INTELLIGENT CROWD ANALYSIS BY DETECTING AND COUNTING PEOPLE IN DENSELY CROWDED AERIAL IMAGES
Author(s):
Saeeda Kanwal1, Muhammad Khurram2, Muhammad Asad Arfeen3, Jie Li4
1 Postgraduate student, Department of Computer and Information Systems Engineering, NED University of Engineering and Technology, Pakistan, Ph. +92-336-8458203, Email: mkhurrum@neduet.edu.pk.
2 Associate Professor, Department of Computer and Information Systems Engineering, NED University of Engineering and Technology, Pakistan, Ph. +92-21-99261261, Fax: +92-21-99261255, Email: mkhurrum@neduet.edu.pk.
3 Assistant Professor, Department of Computer and Information Systems Engineering, NED University of Engineering and Technology, Pakistan, Ph. Ph. +92-21-99261261, Fax: +92-21-99261255, Email: arfeen@neduet.edu.pk.

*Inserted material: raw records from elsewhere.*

(* ===== verification/AioManager.v ===== *)
(** The descriptors that the monitoring engine waits for
    ([src/monitor/aio_manager.cpp], [inc/monitor/aio_manager.h],
    [inc/monitor/aio_types.h]).

    Entries are owned by the list [_entries]; a raw pointer to one is its address,
    and reading it looks the address up: [None] is the use of an entry that is no
    longer owned. Addresses are not used twice, so that such a use cannot go
    unnoticed. Each function here is one critical section of [_mutex]; [process]
    is put together from them in [EngineLoop.v]. The registry of callbacks is that
    of [TimerManager.v]. *)

From S2P Require Import Prelude TimerManager.
#[local] Open Scope tlss_scope.

Definition FD_SETSIZE : Z := 1024.

Record AioEntry := mkEntry {
  _where : addr;             (* its own address *)
  _id : Z;
  _fd : Z;
  _pending_remove : bool;
  _cb : addr
}.

Record AioManager := mkAio {
  _entries : list AioEntry;
  _next_id : Z;
  _cleaned_up : bool
}.

Definition new_aio : AioManager := mkAio [] 1 false.

Definition set_entries (l : list AioEntry) (m : AioManager) : AioManager :=
  mkAio l (_next_id m) (_cleaned_up m).

(** ** Registration *)

Record AioEnv := mkAioEnv {
  pipe_ready : bool;      (* the wake-up pipe is READY *)
  entry_alloc : bool;     (* the entry and its callback can be allocated *)
  node_alloc : bool;      (* the list node can be allocated *)
  registry_alloc : bool;  (* the registry's vector can grow *)
  wakeup_ok : bool
}.

(** The handle when the descriptor is registered; [at_] and [cb] are the addresses
    of the new entry and of its callback. *)
Definition add (m : AioManager) (cbs : list addr) (fd : Z) (has_cb : bool) (env : AioEnv)
    (at_ cb : addr) : option Z * AioManager * list addr :=
  if (fd <? 0) || (FD_SETSIZE <=? fd) then (None, m, cbs) else
  if negb (pipe_ready env) then (None, m, cbs) else
  if negb has_cb then (None, m, cbs) else
  if negb (entry_alloc env) then (None, m, cbs) else
  if _cleaned_up m then (None, m, cbs) else
  if _next_id m =? 0 then (None, m, cbs) else
  if negb (node_alloc env) then (None, m, cbs) else
  let entries := mkEntry at_ (_next_id m) fd false cb :: _entries m in
  if negb (registry_alloc env) then (None, set_entries (tail entries) m, cbs) else
  let cbs := registry_add cbs cb in
  if negb (wakeup_ok env) then (None, set_entries (tail entries) m, registry_remove cbs cb)
  else (Some (_next_id m), mkAio entries (u64 (_next_id m + 1)) (_cleaned_up m), cbs).

(** ** Removal *)

Definition set_pending_remove (b : bool) (e : AioEntry) : AioEntry :=
  mkEntry (_where e) (_id e) (_fd e) b (_cb e).

(** [std::find_if] by identifier *)
Definition find_id (id : Z) (l : list AioEntry) : option (nat * AioEntry) :=
  list_find (λ e, _id e = id) l.

Definition remove (m : AioManager) (id : Z) (wakeup_ok : bool) : bool * AioManager :=
  if id =? 0 then (false, m) else
  if _cleaned_up m then (false, m) else
  match find_id id (_entries m) with
  | None => (false, m)
  | Some (i, e) =>
      if _pending_remove e then (false, m) else
      let marked := <[i := set_pending_remove true e]> (_entries m) in
      if negb wakeup_ok then (false, set_entries (<[i := set_pending_remove false e]> marked) m)
      else (true, set_entries marked m)
  end.

(** ** One round *)

(** The entries taken out because they were removed, and the addresses of those
    whose descriptors are waited for. *)
Definition arm (m : AioManager) : list AioEntry * list addr * AioManager :=
  let retired := filter (λ e, _pending_remove e = true) (_entries m) in
  let armed := filter (λ e, _pending_remove e = false) (_entries m) in
  (retired, map _where armed, set_entries armed m).

(** The entry at an address. *)
Definition deref (m : AioManager) (p : addr) : option AioEntry :=
  snd <$> list_find (λ e, _where e = p) (_entries m).

(** The callbacks to run: those of the armed entries that are still wanted and
    whose descriptor is ready. *)
Fixpoint collect (m : AioManager) (ready : list Z) (armed : list addr) : option (list addr) :=
  match armed with
  | [] => Some []
  | p :: rest =>
      e ← deref m p;
      ready_cbs ← collect m ready rest;
      Some (if negb (_pending_remove e) && bool_decide (_fd e ∈ ready)
            then _cb e :: ready_cbs else ready_cbs)
  end.

(** [cleanup] up to the end of its critical section: the entries taken out. *)
Definition cleanup_begin (m : AioManager) : list AioEntry * AioManager :=
  if _cleaned_up m then ([], m) else (_entries m, mkAio [] (_next_id m) true).

(** ** Lemmas *)

(** Every outcome of [add]: a refusal changes nothing. *)
Lemma aio_add_spec m cbs fd has_cb env at_ cb :
  cb ∉ cbs → NoDup cbs →
  let '(handle, m', cbs') := add m cbs fd has_cb env at_ cb in
  match handle with
  | None => m' = m ∧ cbs' = cbs
  | Some id => id = _next_id m ∧ id ≠ 0 ∧ _cleaned_up m = false ∧ 0 <= fd < FD_SETSIZE
      ∧ m' = mkAio (mkEntry at_ id fd false cb :: _entries m) (u64 (id + 1)) false
      ∧ cbs' = registry_add cbs cb
  end.
Proof.
  intros Hcb Hnd. unfold add. destruct ((fd <? 0) || (FD_SETSIZE <=? fd)) eqn:Efd; [done|].
  destruct (pipe_ready env); [|done]. destruct has_cb; [|done]. destruct (entry_alloc env); [|done].
  cbn [negb]. destruct (_cleaned_up m) eqn:Ec; [done|]. destruct (_next_id m =? 0) eqn:En; [done|].
  destruct (node_alloc env); [|done]. cbn [negb].
  assert (set_entries (tail (mkEntry at_ (_next_id m) fd false cb :: _entries m)) m = m) as Hm by by destruct m.
  destruct (registry_alloc env); cbn [negb]; [|done]. destruct (wakeup_ok env); cbn [negb].
  - apply orb_false_iff in Efd as [? ?]. ztests. do 5 (split; [done|]). done.
  - rewrite registry_add_fresh by done. done.
Qed.

Lemma aio_remove_spec m id wakeup_ok :
  let '(ok, m') := remove m id wakeup_ok in
  if ok then id ≠ 0 ∧ ∃ i e, _entries m !! i = Some e ∧ _id e = id ∧ _pending_remove e = false
      ∧ m' = set_entries (<[i := set_pending_remove true e]> (_entries m)) m
  else m' = m.
Proof.
  unfold remove. destruct (id =? 0) eqn:E0; [done|]. destruct (_cleaned_up m) eqn:Ec; [done|].
  unfold find_id. destruct (list_find (λ e, _id e = id) (_entries m)) as [[i e]|] eqn:Ef; [|done].
  apply list_find_Some in Ef as (Hi & Hid & _). destruct (_pending_remove e) eqn:Ep; [done|].
  destruct wakeup_ok; cbn [negb].
  - ztests. split; [done|]. by exists i, e.
  - rewrite list_insert_insert_eq. destruct m as [l n cl]. unfold set_entries. cbn in *. f_equal.
    apply list_insert_id. rewrite Hi. destruct e. cbn in *. by subst.
Qed.

Lemma deref_elem m e :
  NoDup (map _where (_entries m)) → e ∈ _entries m → deref m (_where e) = Some e.
Proof.
  intros Hnd He. unfold deref. destruct (list_find (λ e', _where e' = _where e) (_entries m)) as [[i e']|] eqn:Ef.
  - cbn. f_equal. apply list_find_Some in Ef as (Hi & Hw & _).
    apply list_elem_of_lookup in He as [j Hj].
    assert (i = j) as <-; [|congruence].
    eapply (NoDup_lookup (map _where (_entries m))); [done|..]; rewrite (list_lookup_fmap _where : ∀ l i, map _where l !! i = _).
    + by rewrite Hi.
    + rewrite Hj. cbn. by rewrite Hw.
  - exfalso. apply list_find_None in Ef. rewrite Forall_forall in Ef. by apply (Ef e He).
Qed.
(* ===== verification/EngineSafety.v ===== *)
(** The engine's loop is memory safe and leaves nothing behind: no callback or
    descriptor entry is used after it was destroyed, whatever other threads and
    callbacks register and remove meanwhile, and when [run] has returned everything
    is unregistered and destroyed. *)

From S2P Require Import Prelude FileSystem Effects WakePipe Engine Callback TimerManager AioManager EngineLoop.
#[local] Open Scope tlss_scope.

(** ** The invariant *)

(** A clock that stays within 146 years of its start. *)
Definition CLOCK_MAX : Z := 2 ^ 62.

Definition outer_ok (o : Outer) : Prop :=
  match o with OuterSetTimer _ _ _ env => 0 <= clock_now env <= CLOCK_MAX | _ => True end.

Record event_ok (e : Event) : Prop := {
  ok_now : 0 <= e_now e <= CLOCK_MAX;
  ok_outer : Forall outer_ok (e_outer e)
}.

(** The entries of the descriptors, those taken out of the manager included. *)
Definition entries (c : LoopContext) : list AioEntry := AioManager._entries (_aio c).
Definition aio_cbs (m : AioManager) (retired : list AioEntry) : gset addr :=
  list_to_set (map AioManager._cb (AioManager._entries m ++ retired)).

Definition system (c : LoopContext) : System :=
  mkSystem (_timers c) (_active c) (aio_cbs (_aio c) (_retired c)).

(** The objects of the heap are the registered callbacks and those about to be
    destroyed. *)
Record heap_ok (cbs dying : list addr) (h : gmap addr EnhancedCallback) (brk : addr) : Prop := {
  hp_owned a : is_Some (h !! a) ↔ a ∈ cbs ∨ a ∈ dying;
  hp_dying a : a ∈ dying → a ∉ cbs;
  hp_brk a : is_Some (h !! a) → a < brk;
  hp_threads a cb : h !! a = Some cb → thread_ok cb
}.

(** A handle whose removal succeeded is not waited for again. *)
Definition removed_stays (l : list Obs) : Prop :=
  ∀ l1 id l2 ids, l = l1 ++ SawRemoved id :: l2 → SawArmed ids ∈ l2 → id ∉ ids.

(** A handle that the manager has given out. *)
Definition issued (m : AioManager) (id : Z) : Prop :=
  1 <= id ∧ (AioManager._next_id m ≠ 0 → id < AioManager._next_id m).

Record aio_ok (l : list Obs) (m : AioManager) (retired : list AioEntry) : Prop := {
  ai_cbs : NoDup (map AioManager._cb (AioManager._entries m ++ retired));
  ai_where e : e ∈ AioManager._entries m → _where e = AioManager._cb e;
  ai_fds e : e ∈ AioManager._entries m → fits_fd_set e = true;
  ai_ids : NoDup (map _id (AioManager._entries m));
  ai_issued e : e ∈ AioManager._entries m → issued m (_id e);
  ai_next : is_u64 (AioManager._next_id m);
  ai_removed id : SawRemoved id ∈ l →
    issued m id ∧ ∀ e, e ∈ AioManager._entries m → _id e = id → _pending_remove e = true;
  ai_armed : removed_stays l;
  ai_cleaned : AioManager._cleaned_up m = true → AioManager._entries m = []
}.

Record context_ok (l : list Obs) (c : LoopContext) : Prop := {
  ok_timers : timers_ok (system c);
  ok_deadlines t : t ∈ live (system c) → _tinterval t * TimerManager.NS_PER_MS <= _tnext t <= INT64_MAX;
  ok_kinds t cb : t ∈ live (system c) → _heap c !! _tcb t = Some cb →
    _asynchronous cb = has_flag (_tflags t) WORKER;
  ok_heap : heap_ok (registry c) (_dying c) (_heap c) (_brk c);
  ok_aio : aio_ok l (_aio c) (_retired c)
}.

(** ** What other threads leave alone *)

Definition same_entry (e e' : AioEntry) : Prop :=
  _where e' = _where e ∧ _id e' = _id e ∧ AioManager._fd e' = AioManager._fd e
  ∧ AioManager._cb e' = AioManager._cb e ∧ (_pending_remove e = true → _pending_remove e' = true).
(* ===== verification/UdpReceiver.v ===== *)
(** The receiver of metrics over UDP ([src/monitor/udp_receiver.cpp],
    [inc/monitor/udp_receiver.h]).

    The answers of the system calls are arguments, as in [UdpPublisher.v]; the
    constructor also returns the descriptors it opened and closed again. *)

From S2P Require Import Prelude MonitorData MonitorWire Effects UdpPublisher.
#[local] Open Scope tlss_scope.

Inductive UdpReceiveStatus :=
  | RX_SUCCESS | RX_INVALID_ENDPOINT | RX_SOCKET_ERROR | WOULD_BLOCK | RECEIVE_ERROR
  | RX_DATAGRAM_TOO_LARGE | DECODE_ERROR.

#[export] Instance UdpReceiveStatus_eq_dec : EqDecision UdpReceiveStatus.
Proof. solve_decision. Defined.

Record UdpReceiveResult := mkReceiveResult {
  _rxstatus : UdpReceiveStatus;
  _rxwire_status : WireStatus;
  _rxrecord : option DecodedRecord;
  _bytes_received : Z;
  _rxsystem_error : Z
}.

Definition rx_success (r : UdpReceiveResult) : bool := bool_decide (_rxstatus r = RX_SUCCESS).

Record UdpReceiverConfig := mkReceiverConfig { _bind_address : bytes; _bind_port : Z }.

Record Impl := mkImpl {
  _socket : Z;
  _setup_status : UdpReceiveStatus;
  _setup_error : Z;
  _bound_port : Z
}.

Record UdpReceiver := mkReceiver { _config : UdpReceiverConfig; _impl : Impl }.

(** What the system answers to the constructor: results and [errno] of the calls in
    the order of the code, and the port [getsockname] stores, in network order. *)
Record BindEnv := mkBindEnv {
  rx_pton : Z * Z;
  rx_socket : Z * Z;
  rx_getfl : Z * Z;
  rx_setfl : Z * Z;
  rx_getfd : Z * Z;
  rx_setfd : Z * Z;
  rx_bind : Z * Z;
  rx_getsockname : Z * Z;
  rx_name_port : Z
}.

Definition failed_receiver (config : UdpReceiverConfig) (status : UdpReceiveStatus) (error : Z) : UdpReceiver :=
  mkReceiver config (mkImpl (-1) status error 0).

(** Whether one of two calls, the second made only when the first succeeds, fails,
    and the [errno] it leaves. *)
Definition either_fails (first second : Z * Z) : option Z :=
  if first.1 <? 0 then Some first.2 else if second.1 <? 0 then Some second.2 else None.

(** The receiver, the descriptor it opened and the descriptors it closed. *)
Definition make_receiver (config : UdpReceiverConfig) (env : BindEnv)
    : UdpReceiver * option Z * list Z :=
  if bool_decide (_bind_address config = []) then (failed_receiver config RX_INVALID_ENDPOINT 0, None, []) else
  if negb ((rx_pton env).1 =? 1)
  then (failed_receiver config RX_INVALID_ENDPOINT (if (rx_pton env).1 <? 0 then (rx_pton env).2 else 0), None, [])
  else
  let fd := (rx_socket env).1 in
  if fd <? 0 then (failed_receiver config RX_SOCKET_ERROR (rx_socket env).2, None, []) else
  let closed error := (failed_receiver config RX_SOCKET_ERROR error, Some fd, [fd]) in
  match either_fails (rx_getfl env) (rx_setfl env) with Some error => closed error | None =>
  match either_fails (rx_getfd env) (rx_setfd env) with Some error => closed error | None =>
  if (rx_bind env).1 <? 0 then closed (rx_bind env).2 else
  if (rx_getsockname env).1 <? 0 then closed (rx_getsockname env).2 else
  (mkReceiver config (mkImpl fd RX_SUCCESS 0 (htons (rx_name_port env))), Some fd, [])
  end end.

Definition destroy_receiver (r : UdpReceiver) : option Z :=
  if 0 <=? _socket (_impl r) then Some (_socket (_impl r)) else None.

Definition rx_ready (r : UdpReceiver) : bool :=
  (0 <=? _socket (_impl r)) && bool_decide (_setup_status (_impl r) = RX_SUCCESS).

Definition rx_setup_status (r : UdpReceiver) : UdpReceiveStatus := _setup_status (_impl r).
Definition fd (r : UdpReceiver) : Z := _socket (_impl r).
Definition bound_port (r : UdpReceiver) : Z := _bound_port (_impl r).

(** What is waiting on the socket: a datagram, or an error. *)
Inductive Arrival := Arrived (datagram : bytes) | ReceiveFailed (errno : Z).

(** [recvfrom] into a buffer of one byte more than a datagram may have; what does not
    fit is cut off. [None] is undefined behaviour of the decoder. *)
Definition receive_one (r : UdpReceiver) (arrival : Arrival) : option UdpReceiveResult :=
  if negb (rx_ready r)
  then Some (mkReceiveResult (_setup_status (_impl r)) MonitorWire.SUCCESS None 0 (_setup_error (_impl r)))
  else
  match arrival with
  | ReceiveFailed errno =>
      Some (mkReceiveResult (if errno =? EAGAIN then WOULD_BLOCK else RECEIVE_ERROR)
              MonitorWire.SUCCESS None 0 errno)
  | Arrived datagram =>
      let buffer := take (Z.to_nat (V2_MAX_DATAGRAM_SIZE + 1)) datagram in
      let received_size := ♯buffer in
      if V2_MAX_DATAGRAM_SIZE <? received_size
      then Some (mkReceiveResult RX_DATAGRAM_TOO_LARGE DATAGRAM_TOO_LARGE None received_size 0) else
      decoded ← decode (Some buffer);
      match _dstatus decoded with
      | MonitorWire.SUCCESS =>
          Some (mkReceiveResult RX_SUCCESS MonitorWire.SUCCESS (_drecord decoded) received_size 0)
      | status => Some (mkReceiveResult DECODE_ERROR status None received_size 0)
      end
  end.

4 Chief Technology Officer, Graham Innovations, Melbourne, Australia, Ph. +61-3-98744954, Email: Jack@grahaminnovations.com.
Volume:
Thematic Issue on Advances in Image and Video Processing
Pages:
57 - 64
Date:
May 2018
Abstract:
Crowd monitoring and analysis is an extremely focused area for visual surveillance and management of crowded events. A crowd counting method in densely crowded situations has been presented in this paper. The developed technique detects people and counts them in a massive dense crowd based on head region detection using a single aerial snap. Gaussian mixture model (an unsupervised machine learning technique) was employed to train the intelligent system for foreground detection (head) to obtain authentic segmentation outcomes. Further, by using blob analysis the numbers of people were estimated in the crowd. The approach is tested on different types of images and analysed in variety of situations with the head counts up to four thousand five hundred sixty three. The results showed accuracy up to ninety percent under different environmental conditions.